The December 1926 issue of the Frances Shimer Record, recently uploaded to archive.org (and embedded below), opens with an urgent communiqué from Shimer's second president:
With the opening of the New Year, Frances Shimer School faces a crisis and, for the first time in its history of over seventy-three years, the School is making a financial appeal to its constituency for endowment and buildings. The need in which the institution finds itself is due to no fault on the part of the administrative officers. The School was never so well equipped as it is today, nor the attendance larger. Moreover, the institution has no debts and its income has for years been in excess of its expenditures.
Since 1909 the School has continuously and in all particulars met the exacting standards of the North Central Association of Colleges and Secondary Schools. Now, however, this same organization has voted that beginning with the year 1927, all Junior Colleges in order to remain on its accredited list must have an annual income of not less than $10,000 from stable sources over and above the income from student fees.(For context, one calculator indicates that this is equivalent to $132,000 in today's dollars in terms of purchasing power, or $1.64 million in terms of economic power.)
I believe this is the first crisis (and far from the last) that was directly precipitated by Shimer's accreditor, the North Central Association. I cannot recall ever having heard of this particular crisis, and it seems to have been weathered easily enough. In the great historical sweep of Shimer crises, perhaps, it hardly rates a mention. But it certainly set a pattern, which has continued to the present day, of the NCA imposing arbitrary thresholds unrelated to educational quality.
Then as now, the NCA calls the tune and Shimer must dance. And then as now, the changes forced by the accreditor are not necessarily bad: Shimer weathered the Great Depression surprisingly well, and some of that may be thanks to the expansion of its funding base that the NCA required. The same may be true of other NCA-forced changes over the years. (Without the accreditors' carping, for example, Shimer might never have had President Albin Bro, Ph.D., and thus never have become the Great Books school of today.)
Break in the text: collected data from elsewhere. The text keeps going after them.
(** ** Notions for the properties of the whole screen *)

(** A request as [sendToBackend] builds it, for a host that is not blank
    and a URI that is not empty. *)
Definition well_formed (r : Request) : Prop :=
  exists ip uri, r = detect_request ip uri /\ blank ip = false /\ uri <> [].

Definition is_press (ev : Event) : bool :=
  match ev with PressProcess => true | _ => false end.

(** The presses on the send button among the events. *)
Definition presses (evs : list Event) : nat :=
  List.length (filter is_press evs).

(** The events whose handlers call [setDetections]. *)
Definition writes_detections (ev : Event) : bool :=
  match ev with
  | Pick (Captured _) | Settle _ (Ok2xx _) => true
  | _ => false
  end.

(** The events whose handlers call [setImageUri]. *)
Definition writes_imageUri (ev : Event) : bool :=
  match ev with Pick (Captured _) => true | _ => false end.

(** The events whose handlers call [setOriginalWidth] and
    [setOriginalHeight]. *)
Definition writes_originalSize (ev : Event) : bool :=
  match ev with SizeResolved _ _ => true | _ => false end.

(** The events whose handlers call [setRenderedWidth]. *)
Definition writes_renderedWidth (ev : Event) : bool :=
  match ev with LayoutChanged _ => true | _ => false end.



(** ** A 2xx body without a detections array *)






(** ** What [Dashboard] returns *)



(** * Properties *)

(** ** Basic facts *)

Lemma num_falsy_true (n : Q) : num_falsy n = true <-> n == 0.
Proof. unfold num_falsy. apply Qeq_bool_iff. Qed.

Lemma num_falsy_false (n : Q) : num_falsy n = false <-> ~ n == 0.
Proof.
  unfold num_falsy. split.
  - apply Qeq_bool_neq.
  - intros H. destruct (Qeq_bool n 0) eqn:E; [|reflexivity].
    apply Qeq_bool_iff in E. contradiction.
Qed.

Lemma measured_renderedWidth nw nh e s :
  renderedWidth (measured nw nh e s) = Layout.width e.
Proof. reflexivity. Qed.

Lemma measured_originalWidth nw nh e s :
  originalWidth (measured nw nh e s) = nw.
Proof. reflexivity. Qed.

(** The overlay in closed form: [null] exactly when one of the two widths
    is zero, otherwise every detection under the one scale. *)
Lemma overlay_some (s : State) :
  ~ renderedWidth s == 0 -> ~ originalWidth s == 0 ->
  renderDetectionsOverlay s =
  Some (map (scaled (renderedWidth s / originalWidth s)) (detections s)).
Proof.
  intros Hr Ho. unfold renderDetectionsOverlay.
  apply num_falsy_false in Hr. apply num_falsy_false in Ho.
  rewrite Hr, Ho. reflexivity.
Qed.

Lemma overlay_none (s : State) :
  renderedWidth s == 0 \/ originalWidth s == 0 ->
  renderDetectionsOverlay s = None.
Proof.
  intros [H | H]; apply num_falsy_true in H;
    unfold renderDetectionsOverlay; rewrite H;
    [reflexivity | now rewrite orb_true_r].
Qed.

Lemma Qpos_nonzero (q : Q) : 0 < q -> ~ q == 0.
Proof. intros H E. rewrite E in H. exact (Qlt_irrefl 0 H). Qed.

(** Passes the guard of the overlay in a [measured] session whose two
    widths are known to be positive. *)
Ltac pass_guard :=
  rewrite overlay_some;
  [ | rewrite measured_renderedWidth; now apply Qpos_nonzero
    | rewrite measured_originalWidth; now apply Qpos_nonzero ].

(** ** Coordinate mapping *)

(** C1, as amended.  With strictly positive natural and rendered sizes the
    overlay computes ONE scale, rendered.width / natural.width, and gives
    every detection left = x1*scale, top = y1*scale,
    width = (x2-x1)*scale, height = (y2-y1)*scale; neither height enters
    the result. *)
Theorem overlay_single_scale (s : State) (nw nh : Q) (rendered : Layout.t) :
  0 < nw -> 0 < nh ->
  0 < Layout.width rendered -> 0 < Layout.height rendered ->
  renderDetectionsOverlay (measured nw nh rendered s) =
  Some (map (fun det =>
               let scale := Layout.width rendered / nw in
               {| ScreenBox.left := x1 (bbox det) * scale;
                  ScreenBox.top := y1 (bbox det) * scale;
                  ScreenBox.width := (x2 (bbox det) - x1 (bbox det)) * scale;
                  ScreenBox.height := (y2 (bbox det) - y1 (bbox det)) * scale |})
            (detections s)).
Proof.
  intros Hnw _ Hrw _.
  pass_guard. reflexivity.
Qed.

Lemma overlay_single_scale_witness :
  renderDetectionsOverlay
    (measured 1000 800 box500 (setDetections [apple] initial)) =
  Some [ {| ScreenBox.left := 10 * (500 / 1000);
            ScreenBox.top := 10 * (500 / 1000);
            ScreenBox.width := (50 - 10) * (500 / 1000);
            ScreenBox.height := (60 - 10) * (500 / 1000) |} ].
Proof.
  apply (overlay_single_scale (setDetections [apple] initial) 1000 800 box500);
    reflexivity.
Defined.

(** C1 fails as stated: for the natural size 1000 x 800 and the rendered
    size 500 x 250 the specification puts the top of [apple]'s box at
    10 * (250/800) = 3.125, the overlay puts it at 10 * (500/1000) = 5. *)
Lemma overlay_two_scales_counterexample :
  exists b b',
    renderDetectionsOverlay
      (measured 1000 800 box500 (setDetections [apple] initial)) = Some [b] /\
    Spec.mapToScreen apple 1000 800 box500 = Some b' /\
    ScreenBox.top b == 5 /\ ScreenBox.top b' == 3125 # 1000 /\
    ~ ScreenBox.eq b b'.
Proof.
  eexists. eexists. split; [reflexivity|]. split; [reflexivity|].
  split; [reflexivity|]. split; [reflexivity|].
  intros (_ & Htop & _). revert Htop. cbv. discriminate.
Qed.




(** C7, as amended.  The overlay is [null] ("unavailable") exactly when
    natural.width or rendered.width is zero; the heights are not looked at.
    Whenever boxes are produced the only divisor, [originalWidth], is not
    zero. *)
Theorem overlay_unavailable (s : State) (nw nh : Q) (rendered : Layout.t) :
  (renderDetectionsOverlay (measured nw nh rendered s) = None <->
   nw == 0 \/ Layout.width rendered == 0) /\
  (forall boxes,
     renderDetectionsOverlay s = Some boxes -> ~ originalWidth s == 0).
Proof.
  split; [split|].
  - intros H.
    destruct (Qeq_dec nw 0) as [E | Ho]; [now left|].
    destruct (Qeq_dec (Layout.width rendered) 0) as [E | Hr]; [now right|].
    rewrite overlay_some in H; [discriminate | exact Hr | exact Ho].
  - intros H. apply overlay_none.
    rewrite measured_renderedWidth, measured_originalWidth. tauto.
  - intros boxes H E.
    rewrite overlay_none in H; [discriminate | now right].
Qed.

Lemma overlay_unavailable_witness :
  ~ originalWidth (measured 1000 800 box500 (setDetections [apple] initial))
    == 0.
Proof.
  refine (proj2 (overlay_unavailable
                   (measured 1000 800 box500 (setDetections [apple] initial))
                   1000 800 box500) _ _).
  reflexivity.
Defined.

(** C7 fails as stated: with rendered.height = 0 (natural 1000 x 800,
    rendered 500 x 0) the specification's mapper is unavailable, the
    overlay still draws the box. *)
Lemma overlay_unavailable_counterexample :
  let rendered := Layout.mk 0 0 500 0 in
  Spec.mapToScreen apple 1000 800 rendered = None /\
  renderDetectionsOverlay
    (measured 1000 800 rendered (setDetections [apple] initial))
  = Some [scaled (500 / 1000) apple].
Proof. split; reflexivity. Qed.

(** ** [trim] and the endpoint guard *)

Lemma trimStart_nil (s : jsstring) : trimStart s = [] <-> blank s = true.
Proof.
  induction s as [|c r IH]; simpl.
  - tauto.
  - destruct (isWhiteSpace c); simpl.
    + exact IH.
    + split; discriminate.
Qed.

Lemma blank_trimStart (s : jsstring) : blank (trimStart s) = blank s.
Proof.
  induction s as [|c r IH]; simpl; [reflexivity|].
  destruct (isWhiteSpace c) eqn:E; simpl.
  - exact IH.
  - now rewrite E.
Qed.

Lemma blank_rev (s : jsstring) : blank (rev s) = blank s.
Proof.
  unfold blank. induction s as [|c r IH]; simpl; [reflexivity|].
  rewrite forallb_app, IH. simpl. rewrite andb_true_r. apply andb_comm.
Qed.

Lemma rev_nil_iff {A} (l : list A) : rev l = [] <-> l = [].
Proof.
  split; intros H.
  - rewrite <- (rev_involutive l), H. reflexivity.
  - now subst.
Qed.

(** [!backendIP.trim()] holds exactly for the blank strings. *)
Lemma trim_falsy (s : jsstring) : str_falsy (trim s) = blank s.
Proof.
  unfold trim, trimEnd.
  destruct (blank s) eqn:B.
  - apply trimStart_nil in B. rewrite B. reflexivity.
  - destruct (rev (trimStart (rev (trimStart s)))) eqn:E; [|reflexivity].
    apply rev_nil_iff, trimStart_nil in E.
    rewrite blank_rev, blank_trimStart in E. congruence.
Qed.

(** ** Upload *)

(** C8, as amended.  [sendToBackend] reports "Missing IP" and stops when
    the configured host is empty or all white space; otherwise it reports
    "No Image" and stops when the image URI is null or empty; in both cases
    nothing is sent and the state is untouched.  When both guards pass it
    sets [loading] and issues exactly one multipart POST to
    http://<host>:8000/detect, and the rest of the call, however the
    request settles, issues no further request. *)
Theorem sendToBackend_preconditions (s : State) :
  (blank (backendIP s) = true -> sendToBackend s = (s, [missingIP])) /\
  (blank (backendIP s) = false -> uri_falsy (imageUri s) = true ->
   sendToBackend s = (s, [noImage])) /\
  (blank (backendIP s) = false ->
   forall uri, imageUri s = Some uri -> uri <> [] ->
     sendToBackend s =
     (setLoading true s, [Fetch (detect_request (backendIP s) uri)])) /\
  (forall o s', fetches (snd (sendToBackend_resume o s')) = []).
Proof.
  unfold sendToBackend. rewrite trim_falsy.
  repeat split.
  - intros ->. reflexivity.
  - intros -> Hu. destruct (imageUri s) as [[|c u]|]; try reflexivity.
    discriminate Hu.
  - intros -> uri -> Hne. destruct uri as [|c u]; [contradiction|].
    reflexivity.
  - intros [| ok | dets | error] s'; reflexivity.
Qed.

Lemma sendToBackend_preconditions_witness :
  sendToBackend initial = (initial, [missingIP]) /\
  sendToBackend (setBackendIP host initial)
  = (setBackendIP host initial, [noImage]) /\
  sendToBackend (setImageUri (Some photoA) (setBackendIP host initial))
  = (setLoading true (setImageUri (Some photoA) (setBackendIP host initial)),
     [Fetch (detect_request host photoA)]).
Proof.
  split; [|split].
  - apply (proj1 (sendToBackend_preconditions initial)). reflexivity.
  - apply (proj1 (proj2 (sendToBackend_preconditions
                           (setBackendIP host initial)))); reflexivity.
  - apply (proj1 (proj2 (proj2 (sendToBackend_preconditions
             (setImageUri (Some photoA) (setBackendIP host initial)))))).
    + reflexivity.
    + reflexivity.
    + vm_compute. discriminate.
Defined.

(** C8 fails as stated: the host " " (one space) is not empty.  Without an
    image the call reports "Missing IP", not "No Image"; with an image it
    sends nothing. *)
Lemma sendToBackend_preconditions_counterexample :
  let s := setBackendIP (lit " ") initial in
  let s' := setImageUri (Some photoA) s in
  backendIP s <> [] /\ imageUri s = None /\
  sendToBackend s = (s, [missingIP]) /\
  backendIP s' <> [] /\ imageUri s' = Some photoA /\
  fetches (snd (sendToBackend s')) = [] /\
  sendToBackend s' = (s', [missingIP]).
Proof.
  repeat split; try reflexivity; vm_compute; discriminate.
Qed.

Lemma filter_id_iff {A} (f : A -> bool) (l : list A) :
  filter f l = l <-> forallb f l = true.
Proof.
  induction l as [|a l IH]; simpl; [tauto|].
  destruct (f a) eqn:E; simpl.
  - rewrite <- IH. split; intros H; [now injection H | now f_equal].
  - split; [|discriminate].
    intros H. pose proof (filter_length_le f l) as Hle.
    rewrite H in Hle. simpl in Hle. lia.
Qed.

(** C4, as amended.  A 2xx response is not normalized: the array under
    [detections] replaces the stored sequence as it is, every entry kept,
    in the order received.  What is stored is what the specification's
    [normalize] would return only when no entry is invalid. *)
Theorem response_stored_verbatim (s : State) (dets : list Detection) :
  detections (exec (sendToBackend_resume (Ok2xx dets)) s) = dets /\
  (Spec.normalize dets = detections (exec (sendToBackend_resume (Ok2xx dets)) s)
   <-> forallb Spec.valid dets = true).
Proof.
  split; [reflexivity|].
  change (detections (exec (sendToBackend_resume (Ok2xx dets)) s)) with dets.
  apply filter_id_iff.
Qed.

(** C4 fails as stated: the entry with [confidence: 1.5] is dropped by the
    specification's [normalize] and kept by the upload handler. *)
Lemma response_normalized_counterexample :
  Spec.normalize [apple; pear] = [apple] /\
  detections (exec (sendToBackend_resume (Ok2xx [apple; pear])) initial)
  = [apple; pear].
Proof. split; reflexivity. Qed.




Lemma press_while_loading (w : World) :
  loading (session w) = true -> step w PressProcess = w.
Proof.
  intros H. destruct w as [s fl out]; simpl in H.
  unfold step, handler, press_processButton; simpl.
  rewrite H, andb_false_r. simpl.
  now rewrite !app_nil_r.
Qed.

Lemma drop_nth_none {A} (n : nat) (l : list A) :
  nth_error l n = None -> drop_nth n l = l.
Proof.
  revert n. induction l as [|a l IH]; intros [|n] H; simpl in *;
    try reflexivity; try discriminate.
  now rewrite IH.
Qed.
At the same time, it's hard to overlook the utter moral bankruptcy of the system. In making dictates of this sort, which have become rather commonplace since 1926, the NCA is not merely laying out best practices in higher education administration. It is not merely suggesting (as a reasonable person might) that students should consider carefully before attending a school that might abruptly cease to operate. It is saying that academic qualifications from an institution with less than a given level of financial support should not be recognized. Students from nonconforming schools will be mercilessly shut out, no matter how sound their academic work. And at Shimer, we know that this is not an empty threat.
In the American accreditation system, its seems, regulatory capture converges in a particularly ugly way with the use of higher education as a mechanism of socioeconomic sorting. The crisis of 1927 gave Shimer its first glimpse of this fact, but regrettably far from its last.